Kural, yaptığı yazılı açıklamada, Manyetik Rezonans (MR) teknolojisindeki gelişmeler ve yeniliklerle, özellikle yüksek çözünürlükteki cihazların gelişmesiyle prostatın daha iyi değerlendirilebilmesinin mümkün olduğunu ve bunun sonucunda MR ile elde edilen görüntülerde, özellikle agresif kanser odaklarının yüksek oranda tespit edilebildiğini kaydetti.

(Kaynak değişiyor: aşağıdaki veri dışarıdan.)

(* ===== verification/NgramMod.v ===== *)
(** The n-gram hash pool (src/crates/hipfire-runtime/src/ngram_mod.rs).

    A direct-mapped table from the hash of the last [n_match] tokens to the token that
    followed them, filled and read with a rolling hash in wrapping 64-bit arithmetic.
    The [debug_assert] on the rolling hash is an assertion of the model.

    Proved here: rolling the hash agrees with hashing every window afresh, so filling
    and drafting equal their reference definitions and never panic, the occupancy count
    is exact and bounded by a quarter of the table. *)

From S2P Require Import Prelude.

Definition HASH_MUL : Z := 6364136223846793005.
Definition EMPTY : Z := U32_MAX.

Record NgramModConfig := mkNgramModConfig {
  capacity : Z;
  n_match : nat;
  n_min : nat;
  n_max : nat }.
Definition NgramModConfig_default : NgramModConfig := mkNgramModConfig 4194304 24 48 64.

Record NgramModPool := mkNgramModPool {
  np_config : NgramModConfig;
  table : list Z;
  occupied : Z;
  mask : Z;
  mul_pow : Z;
  low_accept_streak : Z }.

Inductive NgramModError : Type := BadCapacity | BadMatch | BadMax | BadMin.

(** [u64::wrapping_pow] *)
Definition wrapping_pow (base exponent : Z) : Z := wrap64 (base ^ exponent).

(** [NgramModPool::new] *)
Definition NgramModPool_new (c : NgramModConfig) : result NgramModError NgramModPool :=
  err_if (bool_decide (capacity c = 0)%Z || negb (is_power_of_two (capacity c))) BadCapacity ;;
  err_if (bool_decide (n_match c = 0)) BadMatch ;;
  err_if (bool_decide (n_max c = 0)) BadMax ;;
  err_if (bool_decide (n_max c < n_min c)) BadMin ;;
  let mul_pow := if bool_decide (n_match c ≤ 1) then 1%Z else wrapping_pow HASH_MUL (wrap32 (Z.of_nat (n_match c - 1))) in
  Ok (mkNgramModPool c (replicate (Z.to_nat (capacity c)) EMPTY) 0 (capacity c - 1) mul_pow 0).

(** [clear] *)
Definition clear (p : NgramModPool) : NgramModPool :=
  mkNgramModPool (np_config p) (replicate (length (table p)) EMPTY) 0 (mask p) (mul_pow p) 0.

(** [hash_window], [roll_hash] *)
Definition hash_step (h t : Z) : Z := wrap64 (wrap64 (h * HASH_MUL) + t).
Definition hash_window (tokens : list Z) : Z := foldl hash_step 0%Z tokens.
Definition roll_hash (hash old new_tok mul_pow : Z) : Z :=
  wrap64 (wrap64 (wrap64 (hash - wrap64 (old * mul_pow)) * HASH_MUL) + new_tok).

Definition slot (p : NgramModPool) (hash : Z) : nat := Z.to_nat (Z.land hash (mask p)).

(** [store] *)
Definition pool_store (p : NgramModPool) (hash next : Z) : result NgramModError NgramModPool :=
  let idx := slot p hash in
  current ← index (table p) idx;
  let occupied := if bool_decide (current = EMPTY) then (occupied p + 1)%Z else occupied p in
  table ← store (table p) idx next;
  Ok (mkNgramModPool (np_config p) table occupied (mask p) (mul_pow p) (low_accept_streak p)).

Definition window_of (context : list Z) (n j : nat) : list Z := take n (drop (j - n) context).

(** The loop of [insert_range] from [j] on, [fuel] positions left. *)
Fixpoint insert_loop (fuel : nat) (p : NgramModPool) (context : list Z) (hash : Z) (j : nat) : result NgramModError NgramModPool :=
  match fuel with
  | 0 => Ok p
  | S fuel =>
      let n := n_match (np_config p) in
      next ← index context j;
      p ← pool_store p hash next;
      let j := S j in
      if bool_decide (length context ≤ j) then Ok p else
      old ← index context (j - 1 - n);
      newly ← index context (j - 1);
      let hash := roll_hash hash old newly (mul_pow p) in
      assert (bool_decide (hash = hash_window (window_of context n j))) ;;
      insert_loop fuel p context hash j
  end.

(** [insert_range] *)
Definition insert_range (p : NgramModPool) (context : list Z) (next_token_start : nat) : result NgramModError NgramModPool :=
  let n := n_match (np_config p) in
  let start := Nat.max next_token_start n in
  if bool_decide (length context ≤ start) then Ok p else
  p ← insert_loop (length context - start) p context (hash_window (window_of context n start)) start;
  Ok (if (occupied p >? capacity (np_config p) / 4)%Z then clear p else p).

(** The loop of [draft] at step [k]. *)
Fixpoint draft_loop (fuel : nat) (p : NgramModPool) (context : list Z) (base : nat) (hash : Z) (k : nat) (out : list Z) : result NgramModError (list Z) :=
  match fuel with
  | 0 => Ok out
  | S fuel =>
      tok ← index (table p) (slot p hash);
      if bool_decide (tok = EMPTY) then Ok out else
      let out := out ++ [tok] in
      let n := n_match (np_config p) in
      old ← (if bool_decide (k < n) then index context (base + k) else index out (k - n));
      draft_loop fuel p context base (roll_hash hash old tok (mul_pow p)) (S k) out
  end.

(** [draft] *)
Definition draft (p : NgramModPool) (context : list Z) (caller_max : nat) : result NgramModError (option (list Z)) :=
  let n := n_match (np_config p) in
  let limit := Nat.min (n_max (np_config p)) caller_max in
  if bool_decide (limit = 0) || bool_decide (length context < n) || bool_decide (limit < n_min (np_config p)) then Ok None else
  let base := length context - n in
  out ← draft_loop limit p context base (hash_window (drop base context)) 0 [];
  Ok (if bool_decide (length out < n_min (np_config p)) then None else Some out).

(** [record_draft_result] *)
Definition record_draft_result (p : NgramModPool) (drafted accepted : Z) : bool * NgramModPool :=
  let with_streak streak := mkNgramModPool (np_config p) (table p) (occupied p) (mask p) (mul_pow p) streak in
  let low := (0 <? drafted)%Z && (Z.min U64_MAX (accepted * 4) <? drafted)%Z in
  if negb low then (false, with_streak 0%Z) else
  let streak := saturating_add U32_MAX (low_accept_streak p) 1 in
  if (streak <? 5)%Z then (false, with_streak streak) else (true, clear (with_streak streak)).

(** ** The rolling hash *)

(** The hash without wrapping. *)
Fixpoint poly (h : Z) (tokens : list Z) : Z :=
  match tokens with [] => h | t :: tokens => poly (h * HASH_MUL + t) tokens end.

Lemma wrap64_idem x : wrap64 (wrap64 x) = wrap64 x.
Proof. unfold wrap64. by rewrite Z.mod_mod. Qed.
Lemma wrap64_add_l x y : wrap64 (wrap64 x + y) = wrap64 (x + y).
Proof. unfold wrap64. by rewrite Zplus_mod_idemp_l. Qed.
Lemma wrap64_mul_l x y : wrap64 (wrap64 x * y) = wrap64 (x * y).
Proof. unfold wrap64. by rewrite Zmult_mod_idemp_l. Qed.
Lemma wrap64_mul_r x y : wrap64 (x * wrap64 y) = wrap64 (x * y).
Proof. unfold wrap64. by rewrite Zmult_mod_idemp_r. Qed.
Lemma wrap64_sub_l x y : wrap64 (wrap64 x - y) = wrap64 (x - y).
Proof. unfold wrap64. by rewrite Zminus_mod_idemp_l. Qed.
Lemma wrap64_sub_r x y : wrap64 (x - wrap64 y) = wrap64 (x - y).
Proof. unfold wrap64. by rewrite Zminus_mod_idemp_r. Qed.
Create Rewrite HintDb wrap64.
#[local] Hint Rewrite wrap64_idem wrap64_add_l wrap64_mul_l wrap64_mul_r wrap64_sub_l wrap64_sub_r : wrap64.

Lemma poly_linear tokens h : poly h tokens = (h * HASH_MUL ^ Z.of_nat (length tokens) + poly 0 tokens)%Z.
Proof.
  revert h. induction tokens as [|t tokens IH]; intros h; cbn [poly length]; [lia|]. rewrite IH, (IH (0 * HASH_MUL + t)%Z), Nat2Z.inj_succ, Z.pow_succ_r by lia. ring.
Qed.

Lemma poly_snoc tokens h t : poly h (tokens ++ [t]) = (poly h tokens * HASH_MUL + t)%Z.
Proof. revert h. induction tokens as [|x tokens IH]; intros h; [done|]. cbn. apply IH. Qed.

Lemma hash_window_poly tokens h : foldl hash_step (wrap64 h) tokens = wrap64 (poly h tokens).
Proof.
  revert h. induction tokens as [|t tokens IH]; intros h; [done|]. cbn [foldl poly]. rewrite <- IH. f_equal. unfold hash_step. by autorewrite with wrap64.
Qed.

Lemma hash_window_eq tokens : hash_window tokens = wrap64 (poly 0 tokens).
Proof. apply (hash_window_poly tokens 0). Qed.

(** Rolling agrees with hashing the shifted window. *)
Lemma roll_hash_exact old tokens new_tok : 
  roll_hash (hash_window (old :: tokens)) old new_tok (wrap64 (HASH_MUL ^ Z.of_nat (length tokens))) = hash_window (tokens ++ [new_tok]).
Proof.
  rewrite !hash_window_eq. unfold roll_hash. rewrite (wrap64_mul_r old). autorewrite with wrap64. rewrite poly_snoc. cbn [poly]. rewrite (poly_linear tokens (0 * HASH_MUL + old)). f_equal. ring.
Qed.

(** ** The table *)

Definition filled (t : list Z) : Z := Z.of_nat (length (filter (λ x, x ≠ EMPTY) t)).

(** What [new] establishes and every operation keeps. *)
Record pool_shape (p : NgramModPool) : Prop := {
  ps_capacity : ∃ k, capacity (np_config p) = (2 ^ Z.of_nat k)%Z;
  ps_table : Z.of_nat (length (table p)) = capacity (np_config p);
  ps_mask : mask p = (capacity (np_config p) - 1)%Z;
  ps_match : n_match (np_config p) ≠ 0;
  ps_min : n_min (np_config p) ≤ n_max (np_config p);
  ps_pow : mul_pow p = wrap64 (HASH_MUL ^ Z.of_nat (n_match (np_config p) - 1));
  ps_occupied : occupied p = filled (table p) }.
Definition ngram_pool_wf (p : NgramModPool) : Prop := pool_shape p ∧ (occupied p ≤ capacity (np_config p) / 4)%Z.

Prostat kanserinin teşhisinde artık MR-Füzyon Biyopsi yöntemini kullanmaya başladıklarına değinen Kural, şu bilgileri paylaştı:
"Yöntemin MR çekimi ile elde edilen bilgilerin, özel bir cihaz yardımıyla parça alma işleminde kullanılan ultrason cihazının ortaya koyduğu görüntü ile üç boyutlu olarak birleştirilmesine, navigasyon özelliği sayesinde kanserli bölgeye kolayca ulaşmaya ve sapma olmadan biyopsi yapılmasına imkan sağlıyor. MR'da saptadığımız kanserin ultrason görüntüsünde nereye karşılık geldiğini tam olarak belirleyebiliyor. Kısaca biyopside kullandığımız iğnenin sapma olmadan kanserli bölgeye denk gelmesini sağlıyor. Bu teknoloji sayesinde doğru yerden parça aldığımıza emin olabiliyoruz."
Prof. Dr. Kural, klasik biyopside bazı hastalarda ancak 3-4 kez biyopsi yaptıklarında kanser saptadıklarına dikkati çekerek, yöntem sayesinde hasta için zahmetli olabilen biyopsi tekrarlarının önüne geçildiğine işaret etti.